(Stored data)
(* ===== verification/CoreNegotiation.v ===== *)
(** * Version and capability negotiation

    Models [crates/ladoflow-core/src/negotiation.rs]: two hellos and two
    capability advertisements become one agreement, or the reason there is
    none. *)
From S2P Require Export ProtoMessage.
Local Open Scope string_scope.
Local Open Scope list_scope.
Local Open Scope Z_scope.

Module NegotiatedCapabilities.
Record t : Type := mk {
  max_width : Z;
  max_height : Z;
  max_refresh_millihz : Z;
  max_bitrate_kbps : Z;
  codec_bits : Z;
  input_bits : Z;
  feature_bits : Z;
}.
#[global] Instance t_eq_dec : EqDecision t.
Proof. solve_decision. Defined.

(** What negotiation guarantees of the limits. *)
Record wf (c : t) : Prop := {
  wf_width : 0 < max_width c < 2 ^ 16;
  wf_height : 0 < max_height c < 2 ^ 16;
  wf_refresh : 0 < max_refresh_millihz c < 2 ^ 32;
  wf_bitrate : 0 < max_bitrate_kbps c < 2 ^ 32;
  wf_codecs : 0 < codec_bits c < 8;
  wf_input : 0 <= input_bits c < 8;
  wf_features : 0 <= feature_bits c < 8;
}.
End NegotiatedCapabilities.

Module NegotiatedSession.
Record t : Type := mk {
  protocol_version : Z;
  capabilities : NegotiatedCapabilities.t;
}.
#[global] Instance t_eq_dec : EqDecision t.
Proof. solve_decision. Defined.
End NegotiatedSession.

Module NegotiationError.
Inductive t : Type :=
| MatchingRoles
| NoProtocolOverlap
| NoCommonCodec.
#[global] Instance t_eq_dec : EqDecision t.
Proof. solve_decision. Defined.

Definition to_string (e : t) : string :=
  match e with
  | MatchingRoles => "both endpoints advertise the same role"
  | NoProtocolOverlap => "endpoint protocol ranges do not overlap"
  | NoCommonCodec => "endpoints share no video codec"
  end.
End NegotiationError.

Definition negotiate (local_hello : Hello.t) (local_capabilities : Capabilities.t)
  (remote_hello : Hello.t) (remote_capabilities : Capabilities.t)
  : outcome NegotiationError.t NegotiatedSession.t :=
  if bool_decide (Hello.role local_hello = Hello.role remote_hello)
  then Err NegotiationError.MatchingRoles else
  let lowest_shared_version :=
    Z.max (Hello.min_protocol local_hello) (Hello.min_protocol remote_hello) in
  let highest_shared_version :=
    Z.min (Hello.max_protocol local_hello) (Hello.max_protocol remote_hello) in
  if lowest_shared_version >? highest_shared_version
  then Err NegotiationError.NoProtocolOverlap else
  let codec_bits := Z.land (CodecSet.bits (Capabilities.codecs local_capabilities))
    (CodecSet.bits (Capabilities.codecs remote_capabilities)) in
  if codec_bits =? 0 then Err NegotiationError.NoCommonCodec else
  Ok (NegotiatedSession.mk highest_shared_version
    (NegotiatedCapabilities.mk
      (Z.min (Capabilities.max_width local_capabilities)
             (Capabilities.max_width remote_capabilities))
      (Z.min (Capabilities.max_height local_capabilities)
             (Capabilities.max_height remote_capabilities))
      (Z.min (Capabilities.max_refresh_millihz local_capabilities)
             (Capabilities.max_refresh_millihz remote_capabilities))
      (Z.min (Capabilities.max_bitrate_kbps local_capabilities)
             (Capabilities.max_bitrate_kbps remote_capabilities))
      codec_bits
      (Z.land (InputCapabilities.bits (Capabilities.input local_capabilities))
              (InputCapabilities.bits (Capabilities.input remote_capabilities)))
      (Z.land (FeatureFlags.bits (Capabilities.features local_capabilities))
              (FeatureFlags.bits (Capabilities.features remote_capabilities))))).

(** ** The contract

    A hello speaks the versions of its range. An agreement is the best that
    both advertisements allow: the highest version both speak, the greatest
    limits neither exceeds, and the features both have. *)
Definition speaks (h : Hello.t) (v : Z) : Prop :=
  Hello.min_protocol h <= v <= Hello.max_protocol h.

(** [m] is the greatest lower bound of [a] and [b]. *)
Definition glb (a b m : Z) : Prop := forall w, w <= m <-> w <= a /\ w <= b.

(** [m] has exactly the bits that [a] and [b] share. *)
Definition shared_bits (a b m : Z) : Prop :=
  forall i, 0 <= i -> Z.testbit m i = Z.testbit a i && Z.testbit b i.

Record agreement (lh : Hello.t) (lc : Capabilities.t) (rh : Hello.t) (rc : Capabilities.t)
  (s : NegotiatedSession.t) : Prop := {
  agreed_roles : Hello.role lh <> Hello.role rh;
  agreed_version : speaks lh (NegotiatedSession.protocol_version s) /\
    speaks rh (NegotiatedSession.protocol_version s);
  agreed_highest : forall v, speaks lh v -> speaks rh v ->
    v <= NegotiatedSession.protocol_version s;
  agreed_codec : NegotiatedCapabilities.codec_bits (NegotiatedSession.capabilities s) <> 0;
  agreed_limits :
    let c := NegotiatedSession.capabilities s in
    glb (Capabilities.max_width lc) (Capabilities.max_width rc)
      (NegotiatedCapabilities.max_width c) /\
    glb (Capabilities.max_height lc) (Capabilities.max_height rc)
      (NegotiatedCapabilities.max_height c) /\
    glb (Capabilities.max_refresh_millihz lc) (Capabilities.max_refresh_millihz rc)
      (NegotiatedCapabilities.max_refresh_millihz c) /\
    glb (Capabilities.max_bitrate_kbps lc) (Capabilities.max_bitrate_kbps rc)
      (NegotiatedCapabilities.max_bitrate_kbps c);
  agreed_masks :
    let c := NegotiatedSession.capabilities s in
    shared_bits (CodecSet.bits (Capabilities.codecs lc)) (CodecSet.bits (Capabilities.codecs rc))
      (NegotiatedCapabilities.codec_bits c) /\
    shared_bits (InputCapabilities.bits (Capabilities.input lc))
      (InputCapabilities.bits (Capabilities.input rc)) (NegotiatedCapabilities.input_bits c) /\
    shared_bits (FeatureFlags.bits (Capabilities.features lc))
      (FeatureFlags.bits (Capabilities.features rc)) (NegotiatedCapabilities.feature_bits c);
}.

Lemma glb_min a b m : glb a b m <-> m = Z.min a b.
Proof.
  split; [|intros ->; intros w; lia]. intros H.
  pose proof (proj1 (H m) ltac:(lia)). pose proof (proj2 (H (Z.min a b)) ltac:(lia)). lia.
Qed.

Lemma shared_bits_land a b m : shared_bits a b m <-> m = Z.land a b.
Proof.
  unfold shared_bits. split.
  - intros H. apply Z.bits_inj'. intros i Hi. by rewrite Z.land_spec, H.
  - intros -> i Hi. by rewrite Z.land_spec.
Qed.

Lemma shared_version lh rh :
  (exists v, speaks lh v /\ speaks rh v) <->
  Z.max (Hello.min_protocol lh) (Hello.min_protocol rh) <=
  Z.min (Hello.max_protocol lh) (Hello.max_protocol rh).
Proof.
  unfold speaks. split; [intros (v & ? & ?); lia|].
  intros H. exists (Z.max (Hello.min_protocol lh) (Hello.min_protocol rh)). lia.
Qed.

Lemma highest_version lh rh v :
  (speaks lh v /\ speaks rh v) /\ (forall w, speaks lh w -> speaks rh w -> w <= v) <->
  v = Z.min (Hello.max_protocol lh) (Hello.max_protocol rh) /\
  Z.max (Hello.min_protocol lh) (Hello.min_protocol rh) <= v.
Proof.
  unfold speaks. split.
  - intros [[H1 H2] Hv].
    pose proof (Hv (Z.min (Hello.max_protocol lh) (Hello.max_protocol rh))). lia.
  - intros [-> ?]. split; [lia|]. intros. lia.
Qed.

(** The contract determines the agreement field by field. *)
Lemma agreement_iff lh lc rh rc s : agreement lh lc rh rc s <-> negotiate lh lc rh rc = Ok s.
Proof.
  unfold negotiate. rewrite Z.gtb_ltb. split.
  - intros [Hr Hv Hh Hc (Hw & Hht & Hrf & Hb) (Hcm & Him & Hfm)].
    destruct (proj1 (highest_version lh rh (NegotiatedSession.protocol_version s))
      (conj Hv Hh)) as [Hveq Hle].
    apply glb_min in Hw, Hht, Hrf, Hb. apply shared_bits_land in Hcm, Him, Hfm.
    rewrite bool_decide_eq_false_2 by done. rewrite <- Hveq, <- Hcm, <- Him, <- Hfm.
    destruct (Z.ltb_spec (NegotiatedSession.protocol_version s)
      (Z.max (Hello.min_protocol lh) (Hello.min_protocol rh))); [lia|].
    destruct (Z.eqb_spec (NegotiatedCapabilities.codec_bits (NegotiatedSession.capabilities s)) 0);
      [done|]. rewrite <- Hw, <- Hht, <- Hrf, <- Hb. by destruct s as [? []].
  - case_bool_decide as Hr; [done|].
    destruct (Z.ltb_spec (Z.min (Hello.max_protocol lh) (Hello.max_protocol rh))
      (Z.max (Hello.min_protocol lh) (Hello.min_protocol rh))) as [|Hle]; [done|].
    destruct (Z.eqb_spec (Z.land (CodecSet.bits (Capabilities.codecs lc))
      (CodecSet.bits (Capabilities.codecs rc))) 0); [done|].
    intros [= <-].
    destruct (proj2 (highest_version lh rh _) (conj eq_refl Hle)) as [Hv Hh].
    split; simpl; try done; [repeat split; lia|by repeat split; apply shared_bits_land].
Qed.

Lemma negotiate_wf lh lc rh rc s :
  Capabilities.wf lc -> Capabilities.wf rc -> negotiate lh lc rh rc = Ok s ->
  NegotiatedCapabilities.wf (NegotiatedSession.capabilities s).
Proof.
  intros [Hw Hh Hr Hb [Hc _] Hi Hf] [Hw' Hh' Hr' Hb' [Hc' _] Hi' Hf'] Hn.
  apply agreement_iff in Hn as [_ _ _ Hc0 (Hwm & Hhm & Hrm & Hbm) (Hcm & Him & Hfm)].
  apply glb_min in Hwm, Hhm, Hrm, Hbm. apply shared_bits_land in Hcm, Him, Hfm.
  unfold CodecSet.wf, InputCapabilities.wf, FeatureFlags.wf in *.
  split; [lia..| | |].
  - pose proof (land_below 3 _ _ ltac:(lia) Hc (proj1 Hc')). rewrite <- Hcm in *. lia.
  - rewrite Him. apply (land_below 3); lia.
  - rewrite Hfm. apply (land_below 3); lia.
Qed.

(** ** Properties of negotiation *)

(** C38: negotiation succeeds exactly with the best agreement both
    advertisements allow, and otherwise names the first reason there is none:
    equal roles, no version both speak, no codec both have. It never panics. *)
Theorem negotiate_meets_contract lh lc rh rc :
  (forall s, negotiate lh lc rh rc = Ok s <-> agreement lh lc rh rc s) /\
  (negotiate lh lc rh rc = Err NegotiationError.MatchingRoles <->
     Hello.role lh = Hello.role rh) /\
  (negotiate lh lc rh rc = Err NegotiationError.NoProtocolOverlap <->
     Hello.role lh <> Hello.role rh /\ ~ (exists v, speaks lh v /\ speaks rh v)) /\
  (negotiate lh lc rh rc = Err NegotiationError.NoCommonCodec <->
     Hello.role lh <> Hello.role rh /\ (exists v, speaks lh v /\ speaks rh v) /\
     Z.land (CodecSet.bits (Capabilities.codecs lc)) (CodecSet.bits (Capabilities.codecs rc)) = 0) /\
  returns (negotiate lh lc rh rc).
Proof.
  split; [intros s; symmetry; apply agreement_iff|].
  rewrite shared_version. unfold negotiate. rewrite Z.gtb_ltb.
  case_bool_decide as Hr; [naive_solver|].
  destruct (Z.ltb_spec (Z.min (Hello.max_protocol lh) (Hello.max_protocol rh))
    (Z.max (Hello.min_protocol lh) (Hello.min_protocol rh))); [naive_solver lia|].
  destruct (Z.eqb_spec (Z.land (CodecSet.bits (Capabilities.codecs lc))
    (CodecSet.bits (Capabilities.codecs rc))) 0); naive_solver lia.
Qed.

(** Both endpoints reach the same verdict: negotiation is symmetric in the
    two advertisements, so the host and the display never hold different
    agreements. *)
Theorem negotiate_symmetric lh lc rh rc :
  negotiate lh lc rh rc = negotiate rh rc lh lc.
Proof.
  unfold negotiate.
  rewrite (Z.max_comm (Hello.min_protocol lh)), (Z.min_comm (Hello.max_protocol lh)).
  rewrite (Z.land_comm (CodecSet.bits (Capabilities.codecs lc))).
  rewrite (Z.land_comm (InputCapabilities.bits (Capabilities.input lc))).
  rewrite (Z.land_comm (FeatureFlags.bits (Capabilities.features lc))).
  rewrite (Z.min_comm (Capabilities.max_width lc)), (Z.min_comm (Capabilities.max_height lc)),
    (Z.min_comm (Capabilities.max_refresh_millihz lc)),
    (Z.min_comm (Capabilities.max_bitrate_kbps lc)).
  by case_bool_decide; case_bool_decide.
Qed.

* _DIRECTIONS FOR THIS TASK_: Your answer should be the exact lines above from the one with "(remote_hello : Hello.t)" through the one with "if lowest_shared_version >?", both included, and nothing besides.

* _RESULT FOR THIS TASK_:
  (remote_hello : Hello.t) (remote_capabilities : Capabilities.t)
  : outcome NegotiationError.t NegotiatedSession.t :=
  if bool_decide (Hello.role local_hello = Hello.role remote_hello)
  then Err NegotiationError.MatchingRoles else
  let lowest_shared_version :=
    Z.max (Hello.min_protocol local_hello) (Hello.min_protocol remote_hello) in
  let highest_shared_version :=
    Z.min (Hello.max_protocol local_hello) (Hello.max_protocol remote_hello) in
  if lowest_shared_version >? highest_shared_version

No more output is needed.